December 16, 2017, Kitchener, Ontario

Posted by: Robert Deutschmann, Personal Injury Lawyer

Yakubu and Wawanesa

Decision Date: October 19, 2017
Heard Before: Adjudicator Paulina Gueller

INCOME REPLACEMENT BENEFITS: applicant proves injuries fall woutside MIG dues to chronic pain; applicant entitled to IRbs, and medical benefits claimed; insurer acted fairly no special award made


Mr. Ibrahim Barbs Yakubu hurt in a car accident on May 21, 2015 when he was t-boned leaving work. He was taken to the hospital by ambulance. The hospital records show that he had no fractures and was released after tests were completed. He took a taxi home, and went to his family doctor the following Monday. He began treatment shortly thereafter. He also received Short Term Disability through his employer’s benefit program. However Long-Term Disability and CPP were denied. He sought SABs from Wawanesa however when mediation failed he applied to FSCO for arbitration.

Issues:

  1. Is Mr. Yakubu entitled to receive a weekly income replacement benefit in the amount of $400.00 from May 17, 2016 to date and ongoing?
  2. Is Mr. Yakubu entitled to receive medical benefits for physiotherapy as follows:
    1. $3,584.30, dated January 29, 2016;
    2. $2,230.58, dated September 15, 2015;
    3. $2,928.86, dated June 1, 2015;
    4. $2,474.05, dated July 23, 2015;
    5. $3,845.62, dated October 21, 2015.
  3. Is Mr. Yakubu entitled to transportation expenses in the amount of $60.75 dated June 15, 2015?
  4. Is Mr. Yakubu entitled to the cost of an examination in the amount of $1,934.45 for an In-Home Assessment, dated June 15, 2015?
  5. Is Wawanesa liable to pay a special award because it unreasonably withheld or delayed payments to Mr. Yakubu?

Result:

  1. Mr. Yakubu is entitled to receive a weekly income replacement benefit in the amount of $400.00 from May 17, 2016 to May 21, 2017 only.
  2. Mr. Yakubu is not entitled to receive a weekly income replacement benefit from May 22, 2017 to the date of this decision.
  3. Mr. Yakubu is entitled to receive medical benefits for physiotherapy as follows:
    1. $3,584.30, dated January 29, 2016;
    2. $2,230.58, dated September 15, 2015;
    3. $2,928.86, dated June 1, 2015;
    4. $2,474.05, dated July 23, 2015;
    5. $3,845.62, dated October 21, 2015.
  4. Mr. Yakubu is entitled to transportation expenses in the amount of $60.75.
  5. Mr. Yakubu is not entitled to the cost of an examination in the amount of $1,934.45 for an In-Home Assessment, dated June 15, 2015.
  6. Wawanesa is not liable to pay a special award.

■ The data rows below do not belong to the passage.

Lemma multi_add_packets_max calls multi : MultiMaxSize_ (fst (multi_add_packets calls multi)) = MultiMaxSize_ multi.
Proof.
  revert multi. induction calls as [|[sequenceNumber packet] calls IH]; intros multi; [done|]. cbn [multi_add_packets]. pose proof (MultiAddPacket_max sequenceNumber packet multi) as E.
  destruct (MultiAddPacket sequenceNumber packet multi) as [multi' result]. specialize (IH multi'). destruct (multi_add_packets calls multi') as [multi'' rest]. simpl in *. by rewrite IH.
Qed.

Lemma TryGetMissing_spec windows : match TryGetMissingSequenceNumber (TPacket := TPacket) windows with
  | None => ∀ source window, (source, window) ∈ windows → IsEmpty window = true
  | Some missing => ∃ window, (SourceId missing, window) ∈ windows ∧ IsEmpty window = false ∧ Value missing = GetNextSequenceNumber window
  end.
Proof.
  induction windows as [|[source window] windows IH]; simpl; [by intros ? ? ?%not_elem_of_nil|]. destruct (IsEmpty window) eqn:E; simpl.
  - destruct (TryGetMissingSequenceNumber windows) as [missing|].
    + destruct IH as (w & Hw & He & Hv). exists w. split_and!; [by right|done|done].
    + intros source' window' [[= -> ->]|Hin]%elem_of_cons; [done|by apply IH in Hin].
  - exists window. split_and!; [by left|done|done].
Qed.

(** The sources are independent: for every source, the window and what the callback got are
    those of a window of its own that is given the packets of this source alone, whatever the
    interleaving. [TryGetMissingSequenceNumber] returns, in any order of the hash map, nothing
    when every window is empty and otherwise the first missing number of a source that has
    packets waiting. *)
Theorem TMultiSlidingWindow_correct (maxSize : Z) (calls : list (TMultiSlidingWindowSequenceNumber * TPacket)) :
  let '(multi, delivered) := multi_add_packets calls (NewMultiSlidingWindow maxSize) in
  (∀ source, ∃ accepted, add_packets (of_source source calls) (NewSlidingWindow maxSize) [] ∅ = Ok (source_window source multi, to_source source delivered, accepted)) ∧
  ∀ windows, windows ≡ₚ map_to_list (WindowPerSource_ multi) →
    match TryGetMissingSequenceNumber windows with
    | None => ∀ source, IsEmpty (source_window source multi) = true
    | Some missing => IsEmpty (source_window (SourceId missing) multi) = false ∧ Value missing = GetNextSequenceNumber (source_window (SourceId missing) multi)
    end.
Proof.
  destruct (multi_add_packets calls (NewMultiSlidingWindow maxSize)) as [multi delivered] eqn:Em. split.
  - intros source. destruct (multi_add_packets_source calls (NewMultiSlidingWindow maxSize) source [] ∅ (new_window_inv maxSize)) as [accepted E]. rewrite Em in E. by exists accepted.
  - intros windows Hp. pose proof (TryGetMissing_spec windows) as Ht. assert (∀ source window, (source, window) ∈ windows ↔ WindowPerSource_ multi !! source = Some window) as Hin by (intros source window; by rewrite Hp, elem_of_map_to_list).
    destruct (TryGetMissingSequenceNumber windows) as [missing|].
    + destruct Ht as (window & Hw & He & Hv). apply Hin in Hw. unfold source_window. by rewrite Hw.
    + intros source. unfold source_window. destruct (WindowPerSource_ multi !! source) as [window|] eqn:E; [by apply (Ht source), Hin|done].
Qed.
End Delivery.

Mr. Yakubu was born in Ghana on December 12, 1957. After completing high school in Ghana, he worked at his family’s farm. He immigrated to Canada in 1989 and he worked at DECO Automotive  for over 25 years. He started as a janitor and after 8 months he was promoted to the warehouse. He has been a machine operator for the last 24 years. At the time of the motor vehicle accident he used to operate 10 different cranes. He is married and has 3 teenage children.

He testified suffering neck, left shoulder, wrist, chest and lower back pain as a result of the car accident. When he was receiving physiotherapy he felt better, but the pain has to be measured on a day-by-day basis. Mr. Yakubu claims that he needs more treatment because he has chronic pain, Post-Traumatic Stress Disorder (“PTSD”), depression and impairment to function based on various medical reports.

Wawnesa takes the position that Mr. Yakubu’s injuries fall under the MIG and the medical benefits were capped at $3,500.00. Wawnesa provided Insurer’s Examination reports supporting its position.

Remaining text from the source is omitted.